Mr Barroso pointedly reminded the crowd of his abiding opposition to Guantanamo Bay, his repeated requests that Russian President Vladimir Putin find the killers of journalist Anna Politkovskaya, and his defence of freedom of speech during the row over the infamous Danish Mohammed cartoons. He added that there will be a dedicated human rights commissioner in the next commission.
On the subject of Irish commissioner, Charlie McCreevy, who in the run-up to the first Irish referendum said he had not personally read the treaty, the commission president drew laughter by saying the McCreevy statement was "not helpful."
'In my memoirs I will reveal all'
"I know it's not polite, but one last question: Do you believe that you were mistaken about the intervention in Iraq?" asked Mr Cohn-Bendit right at the end of the discussion, as the Portuguese politician was collecting his papers and getting ready to leave, in a refernce to his support for the war when at the head of the Iberian country - a position that has vexed the anti-militarist Green parties ever since.

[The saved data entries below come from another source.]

(* ===== verification/Console.v ===== *)
(** The console (kernel/console.c): the input line buffer between the interrupt
    handler and read(), and the UART interrupt (uart.c) that feeds it. *)

From S2P Require Import Prelude Mem Riscv Locks Kalloc Vm Proc Kernel Uart Printf.

Definition INPUT_BUF_SIZE : Z := 128.
Definition CONSOLE : Z := 1.
Definition cons_lock : lock := ("cons", 0).
Definition cons_chan : chan := ("&cons.r", 0).

(** [C(x)]: control-x. *)
Definition Ctrl (x : Ascii.ascii) : Z := chr x - chr "@".

Definition setcons (f : console -> console) : M kernel unit :=
  modify (fun s => s {{ cons ::= f }}).

(** [cons.buf[i % INPUT_BUF_SIZE]]. *)
Definition cons_at (c : console) (i : Z) : Z :=
  default 0 (geti (cons_buf c) (u32 i mod INPUT_BUF_SIZE)).

Section Console.
Context `{Layout} `{Fuel}.

Definition consolewrite (user_src : bool) (src n : Z) : M kernel Z :=
  loop (Datatypes.S (Z.to_nat n))
    (fun i =>
       if i <? n then
         c <- in_proc (either_copyin user_src (u64 (src + i)) 1);;
         match c with
         | None => break i
         | Some bs => uartputc (default 0 (head bs));;; continue (i + 1)
         end
       else break i) 0.

(** The inner [while(cons.r == cons.w)]: true when the process was killed. *)
Definition await_input : M kernel bool :=
  loop fuel (fun _ : unit =>
    c <- gets cons;;
    if cons_r c =? cons_w c then
      me <- kmyproc;;
      k <- in_proc (killed me);;
      if negb (k =? 0) then break true
      else ksleep cons_chan cons_lock;;; continue tt
    else break false) tt.

Definition consoleread (user_dst : bool) (dst n : Z) : M kernel Z :=
  let target := u32 n in
  acquire cons_lock;;;
  r <- loop (Datatypes.S (Z.to_nat n))
    (fun '(dst, n) =>
       if 0 <? n then
         dead <- await_input;;
         if dead then break (inr tt)
         else
           cs <- gets cons;;
           let c := cons_at cs (cons_r cs) in
           setcons (fun k => k {{ cons_r ::= fun r => u32 (r + 1) }});;;
           if c =? Ctrl "D" then
             when (n <? target) (setcons (fun k => k {{ cons_r ::= fun r => u32 (r - 1) }}));;;
             break (inl n)
           else
             v <- in_proc (either_copyout user_dst dst [c]);;
             if v =? -1 then break (inl n)
             else if c =? 10 then break (inl (n - 1))
             else continue (u64 (dst + 1), n - 1)
       else break (inl n)) (dst, n);;
  release cons_lock;;;
  match r with
  | inl n' => ret (i32 (u32 (target - n')))
  | inr _ => ret (-1)
  end.

(** [while(cons.e != cons.w && ...)] of the kill-line character. *)
Definition kill_line : M kernel unit :=
  n <- gets (fun s => u32 (cons_e (cons s) - cons_w (cons s)));;
  while (Datatypes.S (Z.to_nat n))
    (c <- gets cons;;
     ret (negb (cons_e c =? cons_w c) && negb (cons_at c (cons_e c - 1) =? 10)))
    (setcons (fun k => k {{ cons_e ::= fun e => u32 (e - 1) }});;;
     consputc BACKSPACE).

Definition consoleintr (c : Z) : M kernel unit :=
  acquire cons_lock;;;
  k <- gets cons;;
  (if c =? Ctrl "P" then procdump
   else if c =? Ctrl "U" then kill_line
   else if (c =? Ctrl "H") || (c =? 127) then
     when (negb (cons_e k =? cons_w k)) (
       setcons (fun k => k {{ cons_e ::= fun e => u32 (e - 1) }});;;
       consputc BACKSPACE)
   else
     when (negb (c =? 0) && (u32 (cons_e k - cons_r k) <? INPUT_BUF_SIZE)) (
       let c := if c =? 13 then 10 else c in
       consputc c;;;
       setcons (fun k => k {{ cons_buf ::= seti (cons_e k mod INPUT_BUF_SIZE) (u8 c);
                              cons_e ::= fun e => u32 (e + 1) }});;;
       k' <- gets cons;;
       when ((c =? 10) || (c =? Ctrl "D") || (u32 (cons_e k' - cons_r k') =? INPUT_BUF_SIZE)) (
         setcons (fun k => k {{ cons_w := cons_e k }});;;
         kwakeup cons_chan)));;;
  release cons_lock.

Definition consoleinit : M kernel unit :=
  uartinit;;;
  modify (fun s => s {{ devsw ::= seti CONSOLE ConsoleDevice }}).

(** Every byte that waits in the device is read; then buffered output goes out. *)
Definition uartintr : M kernel unit :=
  n <- gets (fun s => length (rhr (uart s)));;
  loop (Datatypes.S n)
    (fun _ : unit =>
       c <- uartgetc;;
       if c =? -1 then break tt
       else consoleintr c;;; continue tt) tt;;;
  acquire uart_tx_lock;;;
  uartstart;;;
  release uart_tx_lock.

End Console.
(* ===== verification/BioFacts.v ===== *)
(** The buffer cache as the rest of the kernel sees it: a block is read into a
    locked buffer, written back, released.

    [bc r h s] says that the cache of device [D] is well formed, that the
    current process holds the buffers [h] locked and no process another one,
    and that [r i] references to buffer [i] are not its own (pins).
    [content s b] is the current content of block [b], in the cache or on the
    disk.  With a buffer to spare, bread() gives a locked buffer with the
    content, and neither it nor brelse() changes what any block contains. *)

From stdpp Require Import functions.
From S2P Require Import Prelude Mem Riscv Locks Kalloc Vm Proc ProcFacts Kernel KernelFacts Sleeplock Bio BioRing.

(** ** Sleep locks of buffers *)

(** The process runs as [me] and holds no spin lock. *)
Record proc_ok (me : Z) (s : kernel) : Prop := {
  po_full : full_table (kp s);
  po_held : held s = ∅;
  po_me : exists p, geti (procs (kp s)) (cur (kp s)) = Some p /\ pid p = me;
}.

Lemma woke_proc_ok me ch s : proc_ok me s -> proc_ok me (woke ch s).
Proof.
  intros [Hf Hh (p & Hp & Hme)]. split.
  - unfold full_table in *. simpl. by rewrite length_imap.
  - done.
  - exists (woken ch (cur (kp s)) (cur (kp s)) p).
    change (procs (kp (woke ch s))) with
      (imap (fun j => woken ch (cur (kp s)) (Z.of_nat j)) (procs (kp s))).
    change (cur (kp (woke ch s))) with (cur (kp s)). rewrite geti_imap, Hp. simpl.
    rewrite Z2Nat.id by (apply geti_Some_lt in Hp; lia). split; [done|].
    unfold woken. by case_decide.
Qed.

Section ops.
Context `{Fuel} `{DiskDriver} (n : nat) (Hfuel : fuel = Datatypes.S n).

"It is nothing to do with the commission, this was before I became president," he began sharply, but then softened: "But it is indeed an important question. At the time, Europe was very divided."
"I went to the Portuguese parliament four times. I said: 'I am against the war. But in the case that there is a war, among our democratic allies and the dictatorial regime of Saddam Hussein, we cannot remain neutral, we have to politically support our ally'."
"That said, it was an extremely difficult decision ...perhaps the most difficult decision I have ever taken in my life."
The commission president tantalised his audience, suggesting there are some secrets about the days leading up to the war he wants to be known and that at one point he will tell all.
"One day - not right now, because I am still too young - I will write my memoirs. But one day I will write about certain things that now it is too soon to reveal."